Task details: Scan the material that follows. Copy every line containing the word "eligibleFrom".

Data in this exercise:
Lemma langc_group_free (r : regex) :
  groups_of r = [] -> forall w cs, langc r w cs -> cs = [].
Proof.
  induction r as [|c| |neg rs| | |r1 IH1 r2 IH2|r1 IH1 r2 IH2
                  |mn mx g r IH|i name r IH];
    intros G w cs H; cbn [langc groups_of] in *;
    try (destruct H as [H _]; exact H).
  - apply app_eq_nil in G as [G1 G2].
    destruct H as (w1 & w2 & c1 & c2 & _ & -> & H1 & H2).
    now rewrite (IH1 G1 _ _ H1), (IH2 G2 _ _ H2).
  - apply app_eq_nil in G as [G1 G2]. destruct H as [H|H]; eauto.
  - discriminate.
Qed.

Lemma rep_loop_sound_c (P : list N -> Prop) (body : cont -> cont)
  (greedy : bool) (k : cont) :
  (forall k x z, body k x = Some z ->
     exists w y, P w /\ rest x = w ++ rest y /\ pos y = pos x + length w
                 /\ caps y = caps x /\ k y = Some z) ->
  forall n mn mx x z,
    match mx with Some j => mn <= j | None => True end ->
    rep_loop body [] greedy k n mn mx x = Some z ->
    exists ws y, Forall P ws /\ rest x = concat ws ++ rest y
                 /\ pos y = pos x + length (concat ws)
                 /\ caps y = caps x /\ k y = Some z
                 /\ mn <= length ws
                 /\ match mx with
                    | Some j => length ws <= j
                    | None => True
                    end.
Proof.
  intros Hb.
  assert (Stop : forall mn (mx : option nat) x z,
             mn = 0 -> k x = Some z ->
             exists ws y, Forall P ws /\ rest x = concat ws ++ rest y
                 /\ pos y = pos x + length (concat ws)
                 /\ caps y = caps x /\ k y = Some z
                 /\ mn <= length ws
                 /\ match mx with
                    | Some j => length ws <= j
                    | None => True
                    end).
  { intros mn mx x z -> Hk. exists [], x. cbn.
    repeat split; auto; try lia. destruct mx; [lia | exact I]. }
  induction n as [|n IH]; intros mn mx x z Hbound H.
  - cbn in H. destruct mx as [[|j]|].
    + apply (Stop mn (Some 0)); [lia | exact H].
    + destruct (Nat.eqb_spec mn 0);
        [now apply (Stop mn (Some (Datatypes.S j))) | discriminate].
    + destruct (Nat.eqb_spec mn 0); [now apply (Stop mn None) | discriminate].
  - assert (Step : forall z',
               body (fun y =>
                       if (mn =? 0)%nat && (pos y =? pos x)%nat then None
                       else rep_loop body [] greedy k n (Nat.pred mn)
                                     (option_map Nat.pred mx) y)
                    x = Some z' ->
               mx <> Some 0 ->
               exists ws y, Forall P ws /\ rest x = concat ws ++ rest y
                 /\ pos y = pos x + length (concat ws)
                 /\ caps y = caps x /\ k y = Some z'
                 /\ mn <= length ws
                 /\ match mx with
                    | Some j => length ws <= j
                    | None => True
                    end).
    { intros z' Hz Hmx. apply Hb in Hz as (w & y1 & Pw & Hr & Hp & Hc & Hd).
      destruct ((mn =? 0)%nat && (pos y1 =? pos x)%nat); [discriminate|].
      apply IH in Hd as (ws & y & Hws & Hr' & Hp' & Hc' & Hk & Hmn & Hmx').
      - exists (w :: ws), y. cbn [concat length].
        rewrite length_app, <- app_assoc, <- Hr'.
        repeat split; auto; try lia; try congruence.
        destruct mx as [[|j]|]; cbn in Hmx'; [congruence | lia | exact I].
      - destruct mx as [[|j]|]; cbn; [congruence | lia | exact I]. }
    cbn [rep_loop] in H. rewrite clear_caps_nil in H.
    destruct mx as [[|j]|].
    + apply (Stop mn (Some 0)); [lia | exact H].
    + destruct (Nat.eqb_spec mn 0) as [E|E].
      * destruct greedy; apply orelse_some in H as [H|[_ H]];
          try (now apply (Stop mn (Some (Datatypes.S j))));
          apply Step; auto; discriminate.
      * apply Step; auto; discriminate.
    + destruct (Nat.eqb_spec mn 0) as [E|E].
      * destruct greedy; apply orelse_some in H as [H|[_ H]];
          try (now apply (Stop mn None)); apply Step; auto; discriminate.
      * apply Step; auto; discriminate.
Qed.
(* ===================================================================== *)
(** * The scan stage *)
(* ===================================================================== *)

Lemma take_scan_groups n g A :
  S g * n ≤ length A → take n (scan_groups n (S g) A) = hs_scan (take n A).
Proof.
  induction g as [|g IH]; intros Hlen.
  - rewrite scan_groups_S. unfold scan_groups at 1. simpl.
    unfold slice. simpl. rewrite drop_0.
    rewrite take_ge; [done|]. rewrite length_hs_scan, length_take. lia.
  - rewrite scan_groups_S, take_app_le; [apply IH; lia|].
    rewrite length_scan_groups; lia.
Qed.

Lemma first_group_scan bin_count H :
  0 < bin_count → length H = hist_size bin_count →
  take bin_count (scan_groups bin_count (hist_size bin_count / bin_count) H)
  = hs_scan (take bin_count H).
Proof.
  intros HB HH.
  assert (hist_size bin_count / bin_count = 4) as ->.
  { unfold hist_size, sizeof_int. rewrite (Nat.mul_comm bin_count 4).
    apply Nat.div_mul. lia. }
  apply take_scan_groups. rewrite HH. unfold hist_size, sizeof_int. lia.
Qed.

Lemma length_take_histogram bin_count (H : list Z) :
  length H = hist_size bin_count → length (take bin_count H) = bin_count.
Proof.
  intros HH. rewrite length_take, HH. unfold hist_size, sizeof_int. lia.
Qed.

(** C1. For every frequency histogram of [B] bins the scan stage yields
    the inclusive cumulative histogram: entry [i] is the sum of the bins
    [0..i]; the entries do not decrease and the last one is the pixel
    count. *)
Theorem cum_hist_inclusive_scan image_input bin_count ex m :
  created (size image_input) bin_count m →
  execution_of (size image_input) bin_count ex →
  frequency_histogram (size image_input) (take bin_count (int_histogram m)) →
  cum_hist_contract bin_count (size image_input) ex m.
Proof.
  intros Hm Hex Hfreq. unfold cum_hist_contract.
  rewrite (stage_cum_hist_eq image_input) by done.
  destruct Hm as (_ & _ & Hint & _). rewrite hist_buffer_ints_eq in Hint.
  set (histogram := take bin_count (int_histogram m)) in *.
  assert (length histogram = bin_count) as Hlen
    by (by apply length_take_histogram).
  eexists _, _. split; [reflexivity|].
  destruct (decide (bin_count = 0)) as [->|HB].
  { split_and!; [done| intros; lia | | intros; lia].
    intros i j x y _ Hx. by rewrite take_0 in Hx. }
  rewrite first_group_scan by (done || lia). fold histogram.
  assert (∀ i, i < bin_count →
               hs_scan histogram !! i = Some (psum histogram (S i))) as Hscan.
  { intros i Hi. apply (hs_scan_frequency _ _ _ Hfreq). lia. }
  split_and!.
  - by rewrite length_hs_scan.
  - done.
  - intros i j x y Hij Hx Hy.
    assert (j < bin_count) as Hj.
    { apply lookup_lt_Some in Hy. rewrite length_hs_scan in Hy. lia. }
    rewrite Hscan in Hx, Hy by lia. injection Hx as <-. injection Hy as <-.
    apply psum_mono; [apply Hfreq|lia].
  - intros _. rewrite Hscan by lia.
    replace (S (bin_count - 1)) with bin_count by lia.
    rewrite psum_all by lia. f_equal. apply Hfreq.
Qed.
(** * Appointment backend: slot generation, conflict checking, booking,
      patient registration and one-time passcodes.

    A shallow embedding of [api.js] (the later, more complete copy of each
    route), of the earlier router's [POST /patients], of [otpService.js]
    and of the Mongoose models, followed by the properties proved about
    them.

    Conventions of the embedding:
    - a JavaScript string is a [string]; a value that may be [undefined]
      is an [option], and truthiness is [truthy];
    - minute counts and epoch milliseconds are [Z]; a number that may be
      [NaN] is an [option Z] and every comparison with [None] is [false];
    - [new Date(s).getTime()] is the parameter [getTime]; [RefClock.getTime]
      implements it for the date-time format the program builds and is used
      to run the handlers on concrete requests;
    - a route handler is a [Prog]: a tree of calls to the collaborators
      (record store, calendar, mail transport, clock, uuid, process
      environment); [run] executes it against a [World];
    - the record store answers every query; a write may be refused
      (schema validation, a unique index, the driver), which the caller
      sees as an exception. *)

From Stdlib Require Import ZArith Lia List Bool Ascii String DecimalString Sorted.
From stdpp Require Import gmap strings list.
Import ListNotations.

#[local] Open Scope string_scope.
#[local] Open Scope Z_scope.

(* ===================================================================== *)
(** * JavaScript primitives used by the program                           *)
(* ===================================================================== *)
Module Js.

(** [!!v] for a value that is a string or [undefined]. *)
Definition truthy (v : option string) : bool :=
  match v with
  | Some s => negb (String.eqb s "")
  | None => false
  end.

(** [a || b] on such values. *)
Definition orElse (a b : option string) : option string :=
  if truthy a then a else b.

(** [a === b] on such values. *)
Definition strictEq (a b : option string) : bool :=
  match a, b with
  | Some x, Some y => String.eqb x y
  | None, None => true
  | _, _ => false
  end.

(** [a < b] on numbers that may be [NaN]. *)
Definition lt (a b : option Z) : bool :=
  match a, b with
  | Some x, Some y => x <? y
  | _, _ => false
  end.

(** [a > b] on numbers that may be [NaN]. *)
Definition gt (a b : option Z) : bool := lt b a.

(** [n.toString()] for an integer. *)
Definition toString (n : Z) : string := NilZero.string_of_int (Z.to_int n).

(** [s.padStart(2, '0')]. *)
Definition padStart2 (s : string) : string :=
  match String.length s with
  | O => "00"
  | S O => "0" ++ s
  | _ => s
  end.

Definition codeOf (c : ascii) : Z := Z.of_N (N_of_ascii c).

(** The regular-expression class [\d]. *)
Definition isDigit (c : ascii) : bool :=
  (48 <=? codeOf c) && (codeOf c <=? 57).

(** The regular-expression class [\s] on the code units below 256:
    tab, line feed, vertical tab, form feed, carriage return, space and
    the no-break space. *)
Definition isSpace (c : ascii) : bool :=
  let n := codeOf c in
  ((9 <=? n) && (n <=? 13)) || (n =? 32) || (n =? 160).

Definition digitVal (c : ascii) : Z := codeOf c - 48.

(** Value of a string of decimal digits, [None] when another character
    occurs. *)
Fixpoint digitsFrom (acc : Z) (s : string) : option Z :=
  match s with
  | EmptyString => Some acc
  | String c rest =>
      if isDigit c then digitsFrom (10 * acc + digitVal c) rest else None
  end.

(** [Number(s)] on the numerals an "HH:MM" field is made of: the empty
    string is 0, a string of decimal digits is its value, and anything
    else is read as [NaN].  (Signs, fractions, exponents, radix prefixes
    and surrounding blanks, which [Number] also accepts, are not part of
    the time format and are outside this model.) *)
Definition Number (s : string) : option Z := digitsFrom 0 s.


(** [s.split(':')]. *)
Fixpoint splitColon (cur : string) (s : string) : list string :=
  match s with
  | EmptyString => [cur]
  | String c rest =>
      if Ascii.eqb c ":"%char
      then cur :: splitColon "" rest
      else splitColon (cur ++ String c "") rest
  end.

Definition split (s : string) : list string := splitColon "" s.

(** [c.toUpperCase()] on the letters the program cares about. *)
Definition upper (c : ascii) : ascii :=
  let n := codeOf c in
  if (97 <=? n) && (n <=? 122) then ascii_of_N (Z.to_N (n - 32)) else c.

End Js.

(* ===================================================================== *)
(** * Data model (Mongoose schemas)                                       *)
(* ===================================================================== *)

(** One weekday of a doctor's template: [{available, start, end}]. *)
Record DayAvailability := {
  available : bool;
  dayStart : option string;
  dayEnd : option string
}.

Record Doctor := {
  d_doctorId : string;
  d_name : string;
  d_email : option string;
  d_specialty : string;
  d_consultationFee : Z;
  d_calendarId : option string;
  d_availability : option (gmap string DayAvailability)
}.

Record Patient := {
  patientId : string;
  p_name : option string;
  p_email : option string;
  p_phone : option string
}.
==
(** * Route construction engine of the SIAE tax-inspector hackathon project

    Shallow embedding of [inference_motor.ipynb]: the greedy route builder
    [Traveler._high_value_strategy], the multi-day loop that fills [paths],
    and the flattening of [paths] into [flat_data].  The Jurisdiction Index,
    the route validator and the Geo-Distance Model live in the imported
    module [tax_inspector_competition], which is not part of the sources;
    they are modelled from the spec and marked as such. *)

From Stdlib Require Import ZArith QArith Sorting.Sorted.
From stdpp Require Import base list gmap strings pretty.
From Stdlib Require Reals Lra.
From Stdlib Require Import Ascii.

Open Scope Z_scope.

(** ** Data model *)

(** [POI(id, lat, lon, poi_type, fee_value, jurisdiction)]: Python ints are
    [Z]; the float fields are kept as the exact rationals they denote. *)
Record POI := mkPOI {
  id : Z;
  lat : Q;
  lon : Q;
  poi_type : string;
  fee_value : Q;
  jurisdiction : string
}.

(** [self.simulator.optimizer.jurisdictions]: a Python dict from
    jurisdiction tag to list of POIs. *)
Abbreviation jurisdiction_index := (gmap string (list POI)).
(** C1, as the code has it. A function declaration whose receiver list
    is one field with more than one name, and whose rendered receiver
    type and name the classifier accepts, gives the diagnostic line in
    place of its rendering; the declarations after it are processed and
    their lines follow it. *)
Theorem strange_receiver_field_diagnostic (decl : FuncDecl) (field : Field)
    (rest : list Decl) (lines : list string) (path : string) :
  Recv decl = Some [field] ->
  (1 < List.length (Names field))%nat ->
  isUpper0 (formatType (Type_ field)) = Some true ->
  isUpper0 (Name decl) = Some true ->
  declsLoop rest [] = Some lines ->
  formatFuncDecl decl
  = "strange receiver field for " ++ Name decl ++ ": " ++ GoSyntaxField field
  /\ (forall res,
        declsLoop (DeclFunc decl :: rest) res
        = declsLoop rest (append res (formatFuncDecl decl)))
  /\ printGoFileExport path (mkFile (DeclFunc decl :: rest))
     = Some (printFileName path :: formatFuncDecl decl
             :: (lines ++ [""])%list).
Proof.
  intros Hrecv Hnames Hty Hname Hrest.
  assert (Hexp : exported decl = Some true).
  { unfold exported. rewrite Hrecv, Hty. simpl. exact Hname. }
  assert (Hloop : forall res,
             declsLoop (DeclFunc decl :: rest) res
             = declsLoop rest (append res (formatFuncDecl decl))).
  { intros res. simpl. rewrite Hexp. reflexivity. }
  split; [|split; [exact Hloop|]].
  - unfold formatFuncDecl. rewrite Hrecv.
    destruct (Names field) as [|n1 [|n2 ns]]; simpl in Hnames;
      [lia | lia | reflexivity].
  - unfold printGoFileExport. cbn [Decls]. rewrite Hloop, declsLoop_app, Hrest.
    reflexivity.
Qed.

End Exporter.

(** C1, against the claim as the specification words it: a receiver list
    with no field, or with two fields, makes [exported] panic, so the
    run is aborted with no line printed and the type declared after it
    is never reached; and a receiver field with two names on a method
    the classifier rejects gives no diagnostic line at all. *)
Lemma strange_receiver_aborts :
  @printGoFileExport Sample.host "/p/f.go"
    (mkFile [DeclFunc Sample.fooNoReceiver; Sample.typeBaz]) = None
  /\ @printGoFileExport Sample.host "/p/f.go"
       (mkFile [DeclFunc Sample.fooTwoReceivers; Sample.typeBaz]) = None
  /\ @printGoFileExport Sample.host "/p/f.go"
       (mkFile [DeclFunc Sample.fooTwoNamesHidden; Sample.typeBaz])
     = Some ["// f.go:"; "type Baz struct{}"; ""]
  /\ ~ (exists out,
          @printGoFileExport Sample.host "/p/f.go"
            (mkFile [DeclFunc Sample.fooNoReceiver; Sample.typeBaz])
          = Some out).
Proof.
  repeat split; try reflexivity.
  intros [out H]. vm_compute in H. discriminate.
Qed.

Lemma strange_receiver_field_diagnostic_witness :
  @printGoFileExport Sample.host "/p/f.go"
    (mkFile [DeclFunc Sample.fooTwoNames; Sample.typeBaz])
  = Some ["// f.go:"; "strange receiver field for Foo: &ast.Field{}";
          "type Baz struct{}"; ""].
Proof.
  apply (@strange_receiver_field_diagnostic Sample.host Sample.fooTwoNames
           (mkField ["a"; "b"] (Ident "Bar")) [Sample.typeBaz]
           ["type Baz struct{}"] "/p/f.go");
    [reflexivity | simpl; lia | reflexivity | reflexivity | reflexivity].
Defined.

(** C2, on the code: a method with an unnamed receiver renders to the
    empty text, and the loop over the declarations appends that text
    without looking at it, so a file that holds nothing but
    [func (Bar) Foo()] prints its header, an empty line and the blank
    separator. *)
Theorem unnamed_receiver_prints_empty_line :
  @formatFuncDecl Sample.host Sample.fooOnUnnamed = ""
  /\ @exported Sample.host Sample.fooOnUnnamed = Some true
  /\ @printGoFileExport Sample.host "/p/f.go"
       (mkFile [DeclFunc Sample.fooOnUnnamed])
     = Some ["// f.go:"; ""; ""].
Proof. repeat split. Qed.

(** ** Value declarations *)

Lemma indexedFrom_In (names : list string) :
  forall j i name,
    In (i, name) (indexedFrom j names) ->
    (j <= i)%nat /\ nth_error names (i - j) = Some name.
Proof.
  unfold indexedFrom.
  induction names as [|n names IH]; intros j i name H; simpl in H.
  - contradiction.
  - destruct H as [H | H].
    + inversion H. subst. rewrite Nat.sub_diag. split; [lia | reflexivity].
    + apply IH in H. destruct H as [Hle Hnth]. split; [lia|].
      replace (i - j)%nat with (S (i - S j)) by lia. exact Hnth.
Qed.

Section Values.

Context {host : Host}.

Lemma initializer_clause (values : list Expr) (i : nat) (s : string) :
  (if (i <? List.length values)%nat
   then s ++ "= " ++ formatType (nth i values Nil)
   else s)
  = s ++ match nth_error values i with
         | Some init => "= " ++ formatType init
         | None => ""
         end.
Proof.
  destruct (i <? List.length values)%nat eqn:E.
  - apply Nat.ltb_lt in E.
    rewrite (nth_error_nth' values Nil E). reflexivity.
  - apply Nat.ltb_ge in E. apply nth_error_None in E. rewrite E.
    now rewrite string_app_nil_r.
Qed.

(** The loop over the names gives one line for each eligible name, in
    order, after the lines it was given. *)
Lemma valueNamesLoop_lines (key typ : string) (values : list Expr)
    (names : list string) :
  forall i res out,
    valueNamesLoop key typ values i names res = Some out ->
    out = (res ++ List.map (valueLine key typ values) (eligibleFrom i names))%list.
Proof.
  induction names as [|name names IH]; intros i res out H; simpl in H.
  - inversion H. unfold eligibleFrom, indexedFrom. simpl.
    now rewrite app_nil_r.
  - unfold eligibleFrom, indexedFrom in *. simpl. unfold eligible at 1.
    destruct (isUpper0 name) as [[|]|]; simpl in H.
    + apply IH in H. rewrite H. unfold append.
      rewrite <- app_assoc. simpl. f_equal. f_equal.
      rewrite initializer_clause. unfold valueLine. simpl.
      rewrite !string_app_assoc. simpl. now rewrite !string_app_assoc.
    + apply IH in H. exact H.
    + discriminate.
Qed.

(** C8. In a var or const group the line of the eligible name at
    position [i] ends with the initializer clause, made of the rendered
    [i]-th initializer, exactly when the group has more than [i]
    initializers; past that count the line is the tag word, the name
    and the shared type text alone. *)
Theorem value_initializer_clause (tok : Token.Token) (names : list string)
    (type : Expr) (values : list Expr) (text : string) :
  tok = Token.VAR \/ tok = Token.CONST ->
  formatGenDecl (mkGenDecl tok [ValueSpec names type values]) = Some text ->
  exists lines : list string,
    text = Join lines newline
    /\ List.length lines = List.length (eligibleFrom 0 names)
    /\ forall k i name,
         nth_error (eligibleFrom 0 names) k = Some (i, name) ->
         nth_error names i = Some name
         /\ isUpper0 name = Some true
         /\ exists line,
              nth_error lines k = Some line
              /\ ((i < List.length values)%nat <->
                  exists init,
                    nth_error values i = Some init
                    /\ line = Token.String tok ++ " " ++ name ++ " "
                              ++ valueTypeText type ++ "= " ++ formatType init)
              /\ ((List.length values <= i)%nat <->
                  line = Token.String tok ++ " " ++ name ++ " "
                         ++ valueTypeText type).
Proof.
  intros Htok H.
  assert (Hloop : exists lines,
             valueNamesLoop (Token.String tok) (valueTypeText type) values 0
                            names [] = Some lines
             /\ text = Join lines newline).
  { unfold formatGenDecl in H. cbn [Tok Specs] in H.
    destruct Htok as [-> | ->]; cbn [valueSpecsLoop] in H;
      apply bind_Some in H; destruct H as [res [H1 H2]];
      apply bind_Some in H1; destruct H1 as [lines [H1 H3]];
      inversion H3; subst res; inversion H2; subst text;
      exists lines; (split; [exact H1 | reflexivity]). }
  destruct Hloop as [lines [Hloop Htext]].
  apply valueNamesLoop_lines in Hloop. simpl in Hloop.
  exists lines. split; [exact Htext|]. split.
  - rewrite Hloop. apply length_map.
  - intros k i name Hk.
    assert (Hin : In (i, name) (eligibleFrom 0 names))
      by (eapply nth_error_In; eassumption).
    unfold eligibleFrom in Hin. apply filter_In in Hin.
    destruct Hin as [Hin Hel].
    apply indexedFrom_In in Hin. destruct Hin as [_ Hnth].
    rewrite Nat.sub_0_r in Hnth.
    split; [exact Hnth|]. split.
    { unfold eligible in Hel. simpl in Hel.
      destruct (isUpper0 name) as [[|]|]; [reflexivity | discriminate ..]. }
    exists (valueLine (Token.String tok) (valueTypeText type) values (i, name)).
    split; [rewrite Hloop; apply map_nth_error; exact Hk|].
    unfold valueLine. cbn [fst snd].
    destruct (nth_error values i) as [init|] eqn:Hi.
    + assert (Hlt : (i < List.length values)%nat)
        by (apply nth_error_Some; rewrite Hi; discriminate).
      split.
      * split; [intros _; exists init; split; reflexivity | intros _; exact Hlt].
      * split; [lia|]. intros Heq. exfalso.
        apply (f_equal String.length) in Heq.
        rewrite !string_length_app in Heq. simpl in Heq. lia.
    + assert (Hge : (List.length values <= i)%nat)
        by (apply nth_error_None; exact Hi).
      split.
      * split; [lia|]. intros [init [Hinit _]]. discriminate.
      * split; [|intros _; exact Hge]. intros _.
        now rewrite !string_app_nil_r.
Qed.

Exercise result:
    out = (res ++ List.map (valueLine key typ values) (eligibleFrom i names))%list.
  - inversion H. unfold eligibleFrom, indexedFrom. simpl.
  - unfold eligibleFrom, indexedFrom in *. simpl. unfold eligible at 1.
    /\ List.length lines = List.length (eligibleFrom 0 names)
         nth_error (eligibleFrom 0 names) k = Some (i, name) ->
    assert (Hin : In (i, name) (eligibleFrom 0 names))
    unfold eligibleFrom in Hin. apply filter_In in Hin.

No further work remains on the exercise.